··· Information shown ···

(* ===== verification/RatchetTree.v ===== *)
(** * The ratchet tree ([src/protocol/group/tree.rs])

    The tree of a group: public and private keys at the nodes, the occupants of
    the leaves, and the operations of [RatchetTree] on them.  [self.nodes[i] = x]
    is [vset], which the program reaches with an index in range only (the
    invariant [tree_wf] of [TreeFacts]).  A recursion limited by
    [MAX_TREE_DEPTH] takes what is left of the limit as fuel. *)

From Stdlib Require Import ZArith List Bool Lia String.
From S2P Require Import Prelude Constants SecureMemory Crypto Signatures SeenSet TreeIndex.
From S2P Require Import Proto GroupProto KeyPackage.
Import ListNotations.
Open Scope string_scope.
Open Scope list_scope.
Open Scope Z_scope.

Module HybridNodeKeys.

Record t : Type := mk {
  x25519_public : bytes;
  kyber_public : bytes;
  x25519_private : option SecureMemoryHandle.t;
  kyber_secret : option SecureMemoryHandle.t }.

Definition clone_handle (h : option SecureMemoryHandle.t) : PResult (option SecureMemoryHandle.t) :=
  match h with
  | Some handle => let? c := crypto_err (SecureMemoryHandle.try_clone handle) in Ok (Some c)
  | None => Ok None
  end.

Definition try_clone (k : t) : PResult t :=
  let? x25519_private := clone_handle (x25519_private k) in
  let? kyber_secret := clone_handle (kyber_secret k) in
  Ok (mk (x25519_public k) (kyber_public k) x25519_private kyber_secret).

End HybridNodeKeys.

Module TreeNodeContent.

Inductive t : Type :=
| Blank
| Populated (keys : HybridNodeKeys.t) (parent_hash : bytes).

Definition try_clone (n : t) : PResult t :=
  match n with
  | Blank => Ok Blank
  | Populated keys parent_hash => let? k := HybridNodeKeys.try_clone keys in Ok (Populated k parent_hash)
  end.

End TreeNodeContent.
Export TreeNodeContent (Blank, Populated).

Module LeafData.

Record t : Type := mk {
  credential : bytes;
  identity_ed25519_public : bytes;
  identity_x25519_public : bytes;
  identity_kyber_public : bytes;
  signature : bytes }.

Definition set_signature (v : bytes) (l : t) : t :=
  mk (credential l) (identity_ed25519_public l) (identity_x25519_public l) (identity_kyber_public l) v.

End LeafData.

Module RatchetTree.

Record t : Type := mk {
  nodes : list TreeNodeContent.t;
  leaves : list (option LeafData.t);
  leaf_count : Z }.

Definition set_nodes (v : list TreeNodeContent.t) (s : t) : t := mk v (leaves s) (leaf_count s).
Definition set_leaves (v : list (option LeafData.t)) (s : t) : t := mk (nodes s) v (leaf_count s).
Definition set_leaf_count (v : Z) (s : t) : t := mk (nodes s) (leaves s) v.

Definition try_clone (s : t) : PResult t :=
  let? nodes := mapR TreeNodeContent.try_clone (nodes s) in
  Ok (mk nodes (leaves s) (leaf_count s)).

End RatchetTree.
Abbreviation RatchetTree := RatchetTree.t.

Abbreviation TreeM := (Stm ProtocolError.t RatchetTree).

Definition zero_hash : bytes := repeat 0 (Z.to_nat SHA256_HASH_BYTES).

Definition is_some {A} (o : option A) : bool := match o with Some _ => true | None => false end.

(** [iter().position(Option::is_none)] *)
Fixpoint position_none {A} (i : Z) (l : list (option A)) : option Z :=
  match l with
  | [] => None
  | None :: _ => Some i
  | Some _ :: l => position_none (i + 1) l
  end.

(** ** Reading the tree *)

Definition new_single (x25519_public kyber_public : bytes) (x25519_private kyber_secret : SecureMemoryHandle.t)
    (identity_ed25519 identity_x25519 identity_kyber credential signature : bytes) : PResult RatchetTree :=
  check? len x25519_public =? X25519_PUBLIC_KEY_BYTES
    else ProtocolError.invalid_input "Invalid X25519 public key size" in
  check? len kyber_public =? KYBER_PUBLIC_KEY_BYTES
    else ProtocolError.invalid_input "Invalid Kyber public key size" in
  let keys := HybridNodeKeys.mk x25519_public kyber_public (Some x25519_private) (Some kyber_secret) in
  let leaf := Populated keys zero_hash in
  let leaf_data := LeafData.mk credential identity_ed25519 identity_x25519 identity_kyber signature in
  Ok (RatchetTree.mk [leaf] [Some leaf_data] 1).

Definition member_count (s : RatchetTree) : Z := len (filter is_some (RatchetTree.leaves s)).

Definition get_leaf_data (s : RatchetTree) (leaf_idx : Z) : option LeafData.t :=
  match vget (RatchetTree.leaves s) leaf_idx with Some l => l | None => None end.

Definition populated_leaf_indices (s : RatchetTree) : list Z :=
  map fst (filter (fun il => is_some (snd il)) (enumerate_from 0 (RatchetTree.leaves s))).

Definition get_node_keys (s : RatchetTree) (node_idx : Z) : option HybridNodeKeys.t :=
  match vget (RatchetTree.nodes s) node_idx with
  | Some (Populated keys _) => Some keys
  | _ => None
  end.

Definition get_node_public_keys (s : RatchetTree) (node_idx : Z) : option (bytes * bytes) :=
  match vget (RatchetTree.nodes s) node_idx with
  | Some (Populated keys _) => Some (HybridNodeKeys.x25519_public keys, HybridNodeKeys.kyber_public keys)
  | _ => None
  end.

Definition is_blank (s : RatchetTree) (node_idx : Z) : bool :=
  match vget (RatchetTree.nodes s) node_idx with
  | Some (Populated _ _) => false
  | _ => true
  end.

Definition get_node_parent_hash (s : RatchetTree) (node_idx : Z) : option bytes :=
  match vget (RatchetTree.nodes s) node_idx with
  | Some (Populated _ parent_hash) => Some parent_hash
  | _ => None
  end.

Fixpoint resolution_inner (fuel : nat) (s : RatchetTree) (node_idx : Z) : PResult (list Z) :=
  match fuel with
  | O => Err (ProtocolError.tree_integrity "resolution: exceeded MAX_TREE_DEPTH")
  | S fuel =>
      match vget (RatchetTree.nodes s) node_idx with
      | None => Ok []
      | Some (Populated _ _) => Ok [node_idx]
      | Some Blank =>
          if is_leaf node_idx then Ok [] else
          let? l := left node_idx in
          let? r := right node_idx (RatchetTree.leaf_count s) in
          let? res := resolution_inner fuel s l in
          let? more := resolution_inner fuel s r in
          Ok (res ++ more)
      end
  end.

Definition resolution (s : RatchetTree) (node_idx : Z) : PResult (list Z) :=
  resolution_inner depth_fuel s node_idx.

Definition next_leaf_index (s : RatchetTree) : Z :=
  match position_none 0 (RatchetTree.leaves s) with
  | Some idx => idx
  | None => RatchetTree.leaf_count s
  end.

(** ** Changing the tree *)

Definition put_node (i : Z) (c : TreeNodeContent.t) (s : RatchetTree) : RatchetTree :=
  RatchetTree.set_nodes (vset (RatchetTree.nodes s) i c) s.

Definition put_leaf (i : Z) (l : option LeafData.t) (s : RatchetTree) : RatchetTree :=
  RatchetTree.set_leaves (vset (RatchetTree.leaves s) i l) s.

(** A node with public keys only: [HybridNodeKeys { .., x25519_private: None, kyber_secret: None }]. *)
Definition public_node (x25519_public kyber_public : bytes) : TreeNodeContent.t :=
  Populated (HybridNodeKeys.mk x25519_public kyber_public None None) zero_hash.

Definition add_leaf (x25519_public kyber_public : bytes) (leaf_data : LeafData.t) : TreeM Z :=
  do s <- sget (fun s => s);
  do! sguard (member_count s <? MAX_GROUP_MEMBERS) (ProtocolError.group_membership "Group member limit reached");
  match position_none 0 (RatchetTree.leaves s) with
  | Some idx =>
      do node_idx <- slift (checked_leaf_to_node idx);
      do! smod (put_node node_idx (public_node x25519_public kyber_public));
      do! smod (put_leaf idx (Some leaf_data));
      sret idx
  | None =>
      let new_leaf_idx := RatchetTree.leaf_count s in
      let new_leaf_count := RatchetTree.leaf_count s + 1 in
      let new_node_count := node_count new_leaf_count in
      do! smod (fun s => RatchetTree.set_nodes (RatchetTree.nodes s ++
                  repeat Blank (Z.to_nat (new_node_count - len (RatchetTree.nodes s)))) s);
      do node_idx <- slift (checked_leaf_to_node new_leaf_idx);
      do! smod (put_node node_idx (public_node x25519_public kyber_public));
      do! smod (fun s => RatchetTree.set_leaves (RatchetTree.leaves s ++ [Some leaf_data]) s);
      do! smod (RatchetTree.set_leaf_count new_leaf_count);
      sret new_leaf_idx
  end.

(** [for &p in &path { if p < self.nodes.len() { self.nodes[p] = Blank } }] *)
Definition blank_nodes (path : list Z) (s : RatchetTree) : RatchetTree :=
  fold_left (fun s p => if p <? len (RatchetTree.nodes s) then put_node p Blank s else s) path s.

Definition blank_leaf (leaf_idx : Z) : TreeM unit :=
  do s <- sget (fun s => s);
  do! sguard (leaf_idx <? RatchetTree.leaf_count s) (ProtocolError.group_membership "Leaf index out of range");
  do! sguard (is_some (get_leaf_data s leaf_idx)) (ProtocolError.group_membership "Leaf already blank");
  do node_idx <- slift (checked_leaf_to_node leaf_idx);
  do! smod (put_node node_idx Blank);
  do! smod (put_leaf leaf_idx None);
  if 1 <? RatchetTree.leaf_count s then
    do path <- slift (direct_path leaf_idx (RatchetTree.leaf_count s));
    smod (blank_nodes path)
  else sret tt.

···

## Task description
Every line above from the line with "(** [for &p in" to the line with "Definition blank_leaf (leaf_idx", both included, must be reproduced exactly, and no other line may appear.

## Expected answer
(** [for &p in &path { if p < self.nodes.len() { self.nodes[p] = Blank } }] *)
Definition blank_nodes (path : list Z) (s : RatchetTree) : RatchetTree :=
  fold_left (fun s p => if p <? len (RatchetTree.nodes s) then put_node p Blank s else s) path s.

Definition blank_leaf (leaf_idx : Z) : TreeM unit :=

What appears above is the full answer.